Based on the descriptions of imperial ceremonies in the 10th-century De Ceremoniis, that quarter was to the northeast of the area called Sigma, and close to the hill of Xerolophos. According to the Patria of Constantinople, the Exakionion was situated on a hill, being the highest point of the old Constantinian wall, which fell towards the sea on both sides. The sources make clear that a gate existed at Exakionion that pierced the Wall of Constantine, through which the road from the Golden Gate of the Theodosian Walls passed into the older city, and thence led, flanked by a double portico, through the various forums of the city, to the Chalke Gate of the Great Palace of Constantinople.

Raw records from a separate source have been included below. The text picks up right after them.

(** C6 (as amended): memoization.  Once a call of the accessor has returned a
    configuration [v], every later call returns that same reference and
    leaves the state as it is, whatever the fragment list has become.  After
    the first access, [v] is the object at [init]; overwriting arrays and
    objects that existed before that access (the fragment objects and their
    category containers among them) changes neither the reference returned,
    nor the properties of the merged object, nor the content of any category
    the merge has produced. *)
Theorem accessor_memoized (init : nat) (fragments : list val) (s : State)
    (v : val) (s1 : State) :
  init < length (objs s) →
  getApplicationGuardedRoutes init fragments s = (Ok v, s1) →
  (∀ fragments', getApplicationGuardedRoutes init fragments' s1 = (Ok v, s1)) ∧
  (mergedApplicationGuardedRoutes s = VUndef →
   v = VObj init ∧
   ∀ fragments' s2, overwritten init s s1 s2 →
     getApplicationGuardedRoutes init fragments' s2 = (Ok v, s2) ∧
     ownProps s2 v = ownProps s1 v ∧
     ∀ key, get (ownProps s1 v) key ≠ get (ownProps s v) key →
       ownProps s2 (get (ownProps s1 v) key) = ownProps s1 (get (ownProps s1 v) key) ∧
       iterate s2 (get (ownProps s1 v) key) = iterate s1 (get (ownProps s1 v) key)).
Proof.
  intros Hinit Hrun.
  destruct (accessor_outcome _ _ _ _ _ Hinit Hrun)
    as [(Hcached & [= ->] & ->)|(Hcached & s1' & E & [[[= ->] ->]|(e & [=] & _)])].
  - split.
    + intros fragments'. by apply accessor_cached.
    + intros Hundef. by rewrite Hundef in Hcached.
  - split.
    + intros fragments'. by rewrite accessor_cached.
    + intros _. split; [done|]. intros fragments' s2 [Hm Hi Ho Ha].
      cbn in Hm, Hi, Ho, Ha. split; [|split].
      * rewrite accessor_cached; rewrite Hm; done.
      * cbn. unfold objProps. cbn. by rewrite Hi.
      * cbn [ownProps]. change (objProps (set_merged (VObj init) s1') init)
          with (objProps s1' init).
        intros key Hchanged.
        destruct (ext_init _ _ _ E key) as [Heq|Hfresh]; [done|].
        destruct (get (objProps s1' init) key) as [| | | | | |a|l|]; try done.
        -- cbn in Hfresh |- *. unfold arrElems. cbn. by rewrite (Ha a).
        -- cbn in Hfresh |- *. unfold objProps. cbn. by rewrite (Ho l).
Qed.

Lemma accessor_memoized_witness :
  let s2 := set_objs (λ h, <[4 := ∅]> (<[5 := ∅]> h)) editorMerged in
  getApplicationGuardedRoutes 0 [] editorMerged = (Ok (VObj 0), editorMerged) ∧
  getApplicationGuardedRoutes 0 [VObj 4] s2 = (Ok (VObj 0), s2) ∧
  ownProps s2 (VObj 0) = ownProps editorMerged (VObj 0).
Proof.
  intros s2.
  destruct (accessor_memoized 0 [VObj 4] editorState (VObj 0) editorMerged)
    as [Hlater Hfirst].
  - change (length (objs editorState)) with 6. lia.
  - by_outcome.
  - split; [apply Hlater|].
    destruct (Hfirst eq_refl) as [_ Hover].
    destruct (Hover [VObj 4] s2) as (Hsame & Hprops & _); [|by split].
    constructor.
    + reflexivity.
    + unfold s2, set_objs. cbn [objs].
      rewrite !list_lookup_insert_ne by lia. reflexivity.
    + change (length (objs editorState)) with 6. intros l Hl.
      unfold s2, set_objs. cbn [objs].
      rewrite !list_lookup_insert_ne by lia. reflexivity.
    + intros a _. unfold s2, set_objs. cbn [arrs]. reflexivity.
Defined.

(** C6 (as stated) fails: the merge is shallow, so the values stored inside
    the categories are shared with the fragments.  After the first access,
    pushing ["admin"] onto the role list that the fragment (object 4) holds
    for [/x] changes what the cached configuration holds for [/x], and with
    it the decision for [/x]. *)
Lemma memoized_shared_leaf_counterexample :
  let s2 := push 0 (VStr "admin") editorMerged in
  get (ownProps editorMerged (get (ownProps editorMerged (VObj 4)) "roleBasedRoutes")) "/x"
    = VArr 0 ∧
  fst (getApplicationGuardedRoutes 0 [VObj 4] editorMerged) = Ok (VObj 0) ∧
  fst (getApplicationGuardedRoutes 0 [VObj 4] s2) = Ok (VObj 0) ∧
  readRoute editorMerged (VObj 0) "roleBasedRoutes" "/x" = [VStr "editor"] ∧
  readRoute s2 (VObj 0) "roleBasedRoutes" "/x" = [VStr "editor"; VStr "admin"] ∧
  (∀ getFlags callFunction,
     fst (isPathAllowed (generateGuardedRoutes (adminGuide getFlags callFunction))
            "/x" editorMerged) = Ok true ∧
     fst (isPathAllowed (generateGuardedRoutes (adminGuide getFlags callFunction))
            "/x" s2) = Ok false).
Proof.
  intros s2.
  split; [vm_compute; reflexivity|]. split; [vm_compute; reflexivity|].
  split; [vm_compute; reflexivity|]. split; [vm_compute; reflexivity|].
  split; [vm_compute; reflexivity|].
  intros getFlags callFunction. split; vm_compute; reflexivity.
Qed.

(** When the reduction throws, nothing is cached: the next call runs it
    again, on the initial value as the failed attempt left it. *)
Example merge_retried_after_throw :
  let accessor := getApplicationGuardedRoutes 0 [VObj 1; VObj 2] in
  let s1 := snd (accessor mixedState) in
  let s2 := snd (accessor s1) in
  fst (accessor mixedState) = Throw (TypeError "curr[key] is not iterable") ∧
  mergedApplicationGuardedRoutes s1 = VUndef ∧
  iterate s1 (get (objProps s1 0) "roles") = Some [VStr "admin"] ∧
  fst (accessor s1) = Throw (TypeError "curr[key] is not iterable") ∧
  iterate s2 (get (objProps s2 0) "roles") = Some [VStr "admin"; VStr "admin"].
Proof. vm_compute. done. Qed.

(** ** What the calls leave unchanged *)

Lemma preserves_ret {A} (init : nat) (a : A) : preserves init (mret a : M A).
Proof. intros s r s' _ [= <- <-]. apply frame_refl. Qed.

This gate at Exakionion is therefore commonly held to have been the main gate of Constantine's city wall, or "Old Golden Gate", mentioned in the Notitia Urbis Constantinopolitanae. This gate is in turn usually identified with the structure labelled porta antiquissima pulchra in the 15th-century map of Cristoforo Buondelmonti. After the Fall of Constantinople it became known as Isakapı ("Gate of Jesus") in Turkish, and survived until destroyed by an earthquake in 1508/09. The descriptions of the Patria and the 14th-century author Pseudo-Kodinos also give grounds to identify this "Old Golden Gate" with the "Old Gate of the Prodromos" (ἡ παλαιὰ πόρτα τοῦ Προδρόμου) from a nearby monastery of St. John Prodromos, built by Constantine the Great against the city wall, but this gate may have been situated a bit further north.

==Monuments==
Apart from the statue of Constantine the Great, there were a number of other monuments in the quarter. Emperor Maurice erected a number of other statues around that of Constantine; Pseudo-Kodinos reports that columns brought from Cyzicus still stood in the area. There were also a public bath, a mansion of the 12th-century aristocrat Andronikos Doukas Angelos, and three churches, dedicated to the Theotokos, the Holy Trinity, and Saint Eudokimos.

==Sources==
- Guilland, Rodolphe (1969). "Études de topographie de Constantinople byzantine, Tome II"
- Janin, Raymond (1950). "Constantinople byzantine. Développement urbaine et répertoire topographique"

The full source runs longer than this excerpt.